■ **Problem description**:
Among the entries below, find each line holding "year" and return it.

■ **Records shown**:
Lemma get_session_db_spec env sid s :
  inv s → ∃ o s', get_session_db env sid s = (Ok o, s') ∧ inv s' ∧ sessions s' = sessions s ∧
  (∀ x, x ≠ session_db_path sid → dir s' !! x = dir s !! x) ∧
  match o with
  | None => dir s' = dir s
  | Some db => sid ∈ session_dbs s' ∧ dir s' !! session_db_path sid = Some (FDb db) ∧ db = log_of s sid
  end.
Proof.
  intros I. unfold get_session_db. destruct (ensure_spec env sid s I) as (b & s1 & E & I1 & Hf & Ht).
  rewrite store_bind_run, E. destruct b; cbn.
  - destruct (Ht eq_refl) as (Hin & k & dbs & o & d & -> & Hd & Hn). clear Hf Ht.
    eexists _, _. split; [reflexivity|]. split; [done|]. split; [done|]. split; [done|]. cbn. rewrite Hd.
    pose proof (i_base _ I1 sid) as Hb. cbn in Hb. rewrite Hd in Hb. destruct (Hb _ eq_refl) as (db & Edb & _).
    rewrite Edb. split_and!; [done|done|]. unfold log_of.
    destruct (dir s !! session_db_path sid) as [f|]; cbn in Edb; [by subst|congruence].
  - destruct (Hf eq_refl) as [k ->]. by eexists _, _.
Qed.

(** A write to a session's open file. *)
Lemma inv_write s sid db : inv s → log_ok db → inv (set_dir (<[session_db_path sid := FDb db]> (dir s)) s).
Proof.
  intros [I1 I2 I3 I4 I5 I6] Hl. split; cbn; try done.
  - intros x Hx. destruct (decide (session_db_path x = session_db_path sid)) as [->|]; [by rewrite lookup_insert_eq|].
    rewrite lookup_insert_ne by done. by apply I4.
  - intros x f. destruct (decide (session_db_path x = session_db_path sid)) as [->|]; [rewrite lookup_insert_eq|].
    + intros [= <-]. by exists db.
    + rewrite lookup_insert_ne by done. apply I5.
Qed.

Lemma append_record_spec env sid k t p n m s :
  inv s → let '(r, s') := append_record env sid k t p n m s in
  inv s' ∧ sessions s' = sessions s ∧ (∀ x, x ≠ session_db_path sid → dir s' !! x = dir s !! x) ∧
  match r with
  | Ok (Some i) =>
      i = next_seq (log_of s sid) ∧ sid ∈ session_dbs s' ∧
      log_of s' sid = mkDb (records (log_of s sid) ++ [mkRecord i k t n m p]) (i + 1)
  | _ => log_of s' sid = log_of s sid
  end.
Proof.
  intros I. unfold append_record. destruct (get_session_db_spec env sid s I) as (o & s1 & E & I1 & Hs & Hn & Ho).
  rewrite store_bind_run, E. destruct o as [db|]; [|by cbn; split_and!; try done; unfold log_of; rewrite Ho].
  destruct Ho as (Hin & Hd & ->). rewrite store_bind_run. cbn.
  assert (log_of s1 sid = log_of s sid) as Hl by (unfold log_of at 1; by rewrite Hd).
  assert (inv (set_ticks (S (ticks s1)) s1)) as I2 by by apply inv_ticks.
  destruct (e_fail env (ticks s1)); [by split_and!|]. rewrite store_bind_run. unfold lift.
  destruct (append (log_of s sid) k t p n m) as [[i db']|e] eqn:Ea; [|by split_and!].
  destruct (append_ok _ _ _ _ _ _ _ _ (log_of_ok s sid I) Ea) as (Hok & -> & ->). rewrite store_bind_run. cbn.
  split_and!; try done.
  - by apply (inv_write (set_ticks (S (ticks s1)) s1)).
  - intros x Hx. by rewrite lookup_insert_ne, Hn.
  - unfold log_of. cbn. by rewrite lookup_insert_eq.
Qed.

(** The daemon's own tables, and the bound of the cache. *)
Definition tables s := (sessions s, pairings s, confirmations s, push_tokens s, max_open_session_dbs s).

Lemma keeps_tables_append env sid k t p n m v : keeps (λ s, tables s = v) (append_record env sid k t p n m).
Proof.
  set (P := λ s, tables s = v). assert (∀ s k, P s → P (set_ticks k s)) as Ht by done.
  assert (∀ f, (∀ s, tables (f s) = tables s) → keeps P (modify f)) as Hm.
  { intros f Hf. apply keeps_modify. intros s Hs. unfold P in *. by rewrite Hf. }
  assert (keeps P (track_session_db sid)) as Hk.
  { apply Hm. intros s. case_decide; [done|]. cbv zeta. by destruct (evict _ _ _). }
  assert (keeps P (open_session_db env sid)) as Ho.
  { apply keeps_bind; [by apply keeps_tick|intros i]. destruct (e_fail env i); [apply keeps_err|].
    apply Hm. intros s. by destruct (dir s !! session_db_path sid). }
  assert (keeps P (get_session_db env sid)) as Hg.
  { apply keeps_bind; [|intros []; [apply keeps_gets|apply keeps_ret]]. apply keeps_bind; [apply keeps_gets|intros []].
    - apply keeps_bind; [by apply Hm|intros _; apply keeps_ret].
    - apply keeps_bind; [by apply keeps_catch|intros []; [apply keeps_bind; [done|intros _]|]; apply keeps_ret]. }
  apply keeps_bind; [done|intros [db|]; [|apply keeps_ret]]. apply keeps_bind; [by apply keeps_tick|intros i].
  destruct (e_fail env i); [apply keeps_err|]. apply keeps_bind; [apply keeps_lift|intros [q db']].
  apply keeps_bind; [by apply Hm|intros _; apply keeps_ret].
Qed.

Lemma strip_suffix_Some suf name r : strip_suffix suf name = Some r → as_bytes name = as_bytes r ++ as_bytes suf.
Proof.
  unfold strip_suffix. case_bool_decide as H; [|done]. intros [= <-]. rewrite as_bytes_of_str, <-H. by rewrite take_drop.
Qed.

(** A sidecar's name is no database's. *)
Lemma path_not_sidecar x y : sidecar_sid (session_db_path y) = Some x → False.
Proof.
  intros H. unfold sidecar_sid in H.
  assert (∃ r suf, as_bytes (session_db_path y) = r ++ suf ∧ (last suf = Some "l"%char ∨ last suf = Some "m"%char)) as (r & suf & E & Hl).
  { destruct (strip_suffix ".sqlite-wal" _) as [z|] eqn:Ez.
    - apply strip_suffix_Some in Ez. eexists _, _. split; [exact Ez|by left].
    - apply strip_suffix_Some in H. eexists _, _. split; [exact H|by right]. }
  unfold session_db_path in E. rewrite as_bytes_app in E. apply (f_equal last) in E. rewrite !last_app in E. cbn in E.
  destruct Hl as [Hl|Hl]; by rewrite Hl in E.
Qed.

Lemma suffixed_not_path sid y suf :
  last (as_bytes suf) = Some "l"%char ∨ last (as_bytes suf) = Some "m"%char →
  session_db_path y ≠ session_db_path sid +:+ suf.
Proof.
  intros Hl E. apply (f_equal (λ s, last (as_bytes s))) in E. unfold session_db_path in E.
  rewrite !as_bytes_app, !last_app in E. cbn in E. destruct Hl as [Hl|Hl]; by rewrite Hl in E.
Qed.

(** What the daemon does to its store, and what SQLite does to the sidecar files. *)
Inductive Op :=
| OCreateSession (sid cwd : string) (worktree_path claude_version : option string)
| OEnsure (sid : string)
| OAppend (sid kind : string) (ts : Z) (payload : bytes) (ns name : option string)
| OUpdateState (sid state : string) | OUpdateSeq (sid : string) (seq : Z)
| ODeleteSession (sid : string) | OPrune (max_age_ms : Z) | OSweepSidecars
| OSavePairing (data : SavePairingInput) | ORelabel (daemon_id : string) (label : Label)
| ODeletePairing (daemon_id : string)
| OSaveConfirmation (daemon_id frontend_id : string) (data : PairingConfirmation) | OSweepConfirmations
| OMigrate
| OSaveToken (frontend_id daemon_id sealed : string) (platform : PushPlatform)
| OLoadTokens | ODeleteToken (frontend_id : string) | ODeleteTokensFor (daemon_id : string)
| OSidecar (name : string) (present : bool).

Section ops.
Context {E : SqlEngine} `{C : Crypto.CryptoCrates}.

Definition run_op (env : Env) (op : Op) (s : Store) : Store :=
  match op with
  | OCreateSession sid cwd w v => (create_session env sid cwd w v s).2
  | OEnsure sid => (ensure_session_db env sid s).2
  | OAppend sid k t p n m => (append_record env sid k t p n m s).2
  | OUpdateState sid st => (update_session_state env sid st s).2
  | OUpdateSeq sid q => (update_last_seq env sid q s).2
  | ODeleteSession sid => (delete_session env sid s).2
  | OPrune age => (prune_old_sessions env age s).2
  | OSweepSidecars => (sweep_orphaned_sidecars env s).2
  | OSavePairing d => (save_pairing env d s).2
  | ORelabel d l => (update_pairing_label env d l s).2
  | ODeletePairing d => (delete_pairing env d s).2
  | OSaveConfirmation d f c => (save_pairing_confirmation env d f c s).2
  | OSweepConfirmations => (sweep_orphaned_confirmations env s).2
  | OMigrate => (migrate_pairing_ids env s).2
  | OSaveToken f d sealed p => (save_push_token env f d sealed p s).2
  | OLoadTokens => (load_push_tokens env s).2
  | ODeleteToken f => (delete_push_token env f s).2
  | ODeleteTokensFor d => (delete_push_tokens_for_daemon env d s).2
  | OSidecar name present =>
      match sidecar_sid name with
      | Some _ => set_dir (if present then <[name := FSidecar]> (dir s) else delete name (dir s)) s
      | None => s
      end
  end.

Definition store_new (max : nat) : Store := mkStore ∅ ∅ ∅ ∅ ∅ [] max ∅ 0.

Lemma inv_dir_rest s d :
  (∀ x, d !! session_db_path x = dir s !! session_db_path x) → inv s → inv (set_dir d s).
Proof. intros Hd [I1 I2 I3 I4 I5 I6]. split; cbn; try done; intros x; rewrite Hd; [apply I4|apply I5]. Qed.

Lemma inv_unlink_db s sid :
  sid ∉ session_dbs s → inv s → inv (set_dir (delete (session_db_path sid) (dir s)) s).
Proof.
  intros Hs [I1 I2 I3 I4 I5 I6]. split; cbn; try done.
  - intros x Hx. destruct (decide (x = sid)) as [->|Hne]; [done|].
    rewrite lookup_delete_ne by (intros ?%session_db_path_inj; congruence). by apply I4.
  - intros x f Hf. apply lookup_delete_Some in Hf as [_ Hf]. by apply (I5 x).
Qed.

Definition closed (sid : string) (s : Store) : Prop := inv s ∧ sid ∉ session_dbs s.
---
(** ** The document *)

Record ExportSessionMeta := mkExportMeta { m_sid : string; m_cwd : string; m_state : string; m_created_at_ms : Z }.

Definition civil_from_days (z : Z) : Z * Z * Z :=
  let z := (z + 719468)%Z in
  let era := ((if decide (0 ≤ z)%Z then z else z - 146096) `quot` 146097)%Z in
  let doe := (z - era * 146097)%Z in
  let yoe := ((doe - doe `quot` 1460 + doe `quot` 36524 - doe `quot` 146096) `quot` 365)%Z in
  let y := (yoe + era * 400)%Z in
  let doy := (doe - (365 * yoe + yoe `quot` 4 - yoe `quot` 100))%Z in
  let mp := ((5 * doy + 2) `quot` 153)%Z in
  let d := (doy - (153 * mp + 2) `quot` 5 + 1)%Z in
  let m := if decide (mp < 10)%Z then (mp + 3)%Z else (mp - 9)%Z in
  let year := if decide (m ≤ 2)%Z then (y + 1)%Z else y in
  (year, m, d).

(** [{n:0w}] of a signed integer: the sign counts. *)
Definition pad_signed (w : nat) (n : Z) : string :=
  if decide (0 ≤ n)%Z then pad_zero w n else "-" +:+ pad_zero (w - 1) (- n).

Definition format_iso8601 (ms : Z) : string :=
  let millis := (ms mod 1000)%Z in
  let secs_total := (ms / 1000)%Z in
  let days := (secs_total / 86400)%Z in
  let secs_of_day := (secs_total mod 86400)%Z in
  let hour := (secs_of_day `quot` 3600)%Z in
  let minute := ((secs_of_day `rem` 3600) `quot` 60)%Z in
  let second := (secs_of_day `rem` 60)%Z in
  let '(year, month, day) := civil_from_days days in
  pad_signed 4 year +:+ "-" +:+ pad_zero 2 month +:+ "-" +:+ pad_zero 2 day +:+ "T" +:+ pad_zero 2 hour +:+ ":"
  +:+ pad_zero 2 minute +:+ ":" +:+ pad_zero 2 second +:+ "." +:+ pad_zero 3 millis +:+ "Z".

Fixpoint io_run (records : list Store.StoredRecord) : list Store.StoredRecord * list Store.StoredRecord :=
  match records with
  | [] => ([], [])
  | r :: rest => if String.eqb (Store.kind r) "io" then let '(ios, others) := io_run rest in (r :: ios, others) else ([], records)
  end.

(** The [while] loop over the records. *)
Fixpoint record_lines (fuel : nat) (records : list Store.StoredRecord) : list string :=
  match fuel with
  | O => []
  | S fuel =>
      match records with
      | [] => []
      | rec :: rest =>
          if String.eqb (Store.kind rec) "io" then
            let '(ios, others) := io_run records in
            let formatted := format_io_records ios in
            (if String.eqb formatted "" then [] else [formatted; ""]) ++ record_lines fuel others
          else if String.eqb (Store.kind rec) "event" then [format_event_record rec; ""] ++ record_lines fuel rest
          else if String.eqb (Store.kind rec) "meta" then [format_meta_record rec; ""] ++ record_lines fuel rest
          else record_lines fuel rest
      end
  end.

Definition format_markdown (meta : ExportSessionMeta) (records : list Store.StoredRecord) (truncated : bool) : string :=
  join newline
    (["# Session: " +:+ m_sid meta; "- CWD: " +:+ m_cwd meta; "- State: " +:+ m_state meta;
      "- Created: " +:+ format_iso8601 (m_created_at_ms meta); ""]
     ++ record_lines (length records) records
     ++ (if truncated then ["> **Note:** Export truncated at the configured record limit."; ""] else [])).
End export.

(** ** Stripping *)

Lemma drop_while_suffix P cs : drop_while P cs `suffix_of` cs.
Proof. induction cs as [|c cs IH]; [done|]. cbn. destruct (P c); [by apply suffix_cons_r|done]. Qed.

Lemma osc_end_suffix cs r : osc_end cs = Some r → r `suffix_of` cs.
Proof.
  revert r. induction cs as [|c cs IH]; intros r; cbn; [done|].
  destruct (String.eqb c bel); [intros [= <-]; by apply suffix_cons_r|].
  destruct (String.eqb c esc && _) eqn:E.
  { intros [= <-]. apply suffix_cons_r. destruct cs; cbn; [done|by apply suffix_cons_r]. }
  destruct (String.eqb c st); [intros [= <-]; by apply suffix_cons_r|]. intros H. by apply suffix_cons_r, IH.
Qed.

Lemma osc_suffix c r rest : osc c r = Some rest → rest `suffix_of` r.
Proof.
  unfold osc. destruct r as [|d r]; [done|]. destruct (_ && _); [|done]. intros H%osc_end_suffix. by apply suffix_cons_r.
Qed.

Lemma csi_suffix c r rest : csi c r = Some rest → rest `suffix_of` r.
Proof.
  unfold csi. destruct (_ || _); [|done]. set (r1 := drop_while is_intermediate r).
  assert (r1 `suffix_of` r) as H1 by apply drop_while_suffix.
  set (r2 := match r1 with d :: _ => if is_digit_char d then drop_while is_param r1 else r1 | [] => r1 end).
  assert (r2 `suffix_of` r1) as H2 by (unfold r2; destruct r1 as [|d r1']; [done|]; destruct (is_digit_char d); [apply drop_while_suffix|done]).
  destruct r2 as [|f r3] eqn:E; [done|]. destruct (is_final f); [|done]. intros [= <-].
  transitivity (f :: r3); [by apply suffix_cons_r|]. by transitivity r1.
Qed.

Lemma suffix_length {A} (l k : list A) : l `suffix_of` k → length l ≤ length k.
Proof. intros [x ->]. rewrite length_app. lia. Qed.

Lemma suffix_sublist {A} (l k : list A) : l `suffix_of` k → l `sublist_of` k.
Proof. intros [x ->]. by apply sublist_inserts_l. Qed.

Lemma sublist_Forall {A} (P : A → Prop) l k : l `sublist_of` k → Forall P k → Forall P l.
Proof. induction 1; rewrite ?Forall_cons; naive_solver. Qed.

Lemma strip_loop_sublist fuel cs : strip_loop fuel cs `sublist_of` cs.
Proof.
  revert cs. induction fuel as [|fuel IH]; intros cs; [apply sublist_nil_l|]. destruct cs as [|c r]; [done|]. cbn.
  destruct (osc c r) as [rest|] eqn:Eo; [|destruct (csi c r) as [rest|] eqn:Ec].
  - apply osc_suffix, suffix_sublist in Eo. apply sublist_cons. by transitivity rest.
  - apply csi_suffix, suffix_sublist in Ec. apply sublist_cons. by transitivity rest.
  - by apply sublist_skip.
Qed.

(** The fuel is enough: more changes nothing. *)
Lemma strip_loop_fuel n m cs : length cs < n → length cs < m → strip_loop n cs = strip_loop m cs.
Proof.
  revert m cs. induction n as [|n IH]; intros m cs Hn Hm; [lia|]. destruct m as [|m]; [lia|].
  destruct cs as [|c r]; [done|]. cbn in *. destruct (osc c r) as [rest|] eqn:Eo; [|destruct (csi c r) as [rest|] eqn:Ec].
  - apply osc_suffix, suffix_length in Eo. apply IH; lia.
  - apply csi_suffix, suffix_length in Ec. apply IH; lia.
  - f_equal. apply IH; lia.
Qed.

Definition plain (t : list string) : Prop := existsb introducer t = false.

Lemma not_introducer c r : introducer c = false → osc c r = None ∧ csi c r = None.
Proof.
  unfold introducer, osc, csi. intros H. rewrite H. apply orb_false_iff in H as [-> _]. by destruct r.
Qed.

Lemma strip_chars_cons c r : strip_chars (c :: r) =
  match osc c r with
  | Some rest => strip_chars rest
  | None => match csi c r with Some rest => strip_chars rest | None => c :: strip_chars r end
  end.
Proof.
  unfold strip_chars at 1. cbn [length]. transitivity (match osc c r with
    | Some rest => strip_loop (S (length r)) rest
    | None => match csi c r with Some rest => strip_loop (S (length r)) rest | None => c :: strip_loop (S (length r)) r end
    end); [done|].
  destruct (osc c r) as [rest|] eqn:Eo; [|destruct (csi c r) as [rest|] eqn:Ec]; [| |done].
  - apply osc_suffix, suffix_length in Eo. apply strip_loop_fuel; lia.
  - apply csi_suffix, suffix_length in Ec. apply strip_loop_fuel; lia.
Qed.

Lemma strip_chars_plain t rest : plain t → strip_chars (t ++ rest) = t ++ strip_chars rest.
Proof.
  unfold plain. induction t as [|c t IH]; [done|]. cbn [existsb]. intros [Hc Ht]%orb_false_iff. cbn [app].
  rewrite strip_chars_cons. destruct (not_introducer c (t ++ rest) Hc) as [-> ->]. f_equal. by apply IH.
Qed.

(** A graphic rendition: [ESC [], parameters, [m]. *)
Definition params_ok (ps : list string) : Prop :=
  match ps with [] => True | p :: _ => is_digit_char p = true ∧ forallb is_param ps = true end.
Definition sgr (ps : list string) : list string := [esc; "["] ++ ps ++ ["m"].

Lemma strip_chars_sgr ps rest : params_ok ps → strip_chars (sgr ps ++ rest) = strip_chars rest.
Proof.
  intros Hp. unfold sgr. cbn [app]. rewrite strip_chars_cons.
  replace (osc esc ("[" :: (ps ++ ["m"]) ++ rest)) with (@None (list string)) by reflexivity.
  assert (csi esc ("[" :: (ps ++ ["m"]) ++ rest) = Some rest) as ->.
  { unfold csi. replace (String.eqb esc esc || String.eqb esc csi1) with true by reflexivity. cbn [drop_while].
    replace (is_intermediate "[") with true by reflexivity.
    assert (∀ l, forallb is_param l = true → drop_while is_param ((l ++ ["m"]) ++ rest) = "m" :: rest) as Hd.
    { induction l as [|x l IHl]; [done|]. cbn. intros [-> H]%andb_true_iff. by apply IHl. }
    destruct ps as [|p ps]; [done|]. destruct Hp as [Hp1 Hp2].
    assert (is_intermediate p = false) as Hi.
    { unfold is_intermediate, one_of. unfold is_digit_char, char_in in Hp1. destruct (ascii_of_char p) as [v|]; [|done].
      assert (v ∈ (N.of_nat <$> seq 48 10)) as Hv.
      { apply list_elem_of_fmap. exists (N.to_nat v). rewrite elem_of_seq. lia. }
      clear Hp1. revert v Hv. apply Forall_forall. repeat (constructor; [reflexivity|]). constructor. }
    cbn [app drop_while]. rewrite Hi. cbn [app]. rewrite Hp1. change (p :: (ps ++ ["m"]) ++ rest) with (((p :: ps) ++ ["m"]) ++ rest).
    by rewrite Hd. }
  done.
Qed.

■ **Task result**:
  let year := if decide (m ≤ 2)%Z then (y + 1)%Z else y in
  (year, m, d).
  let '(year, month, day) := civil_from_days days in
  pad_signed 4 year +:+ "-" +:+ pad_zero 2 month +:+ "-" +:+ pad_zero 2 day +:+ "T" +:+ pad_zero 2 hour +:+ ":"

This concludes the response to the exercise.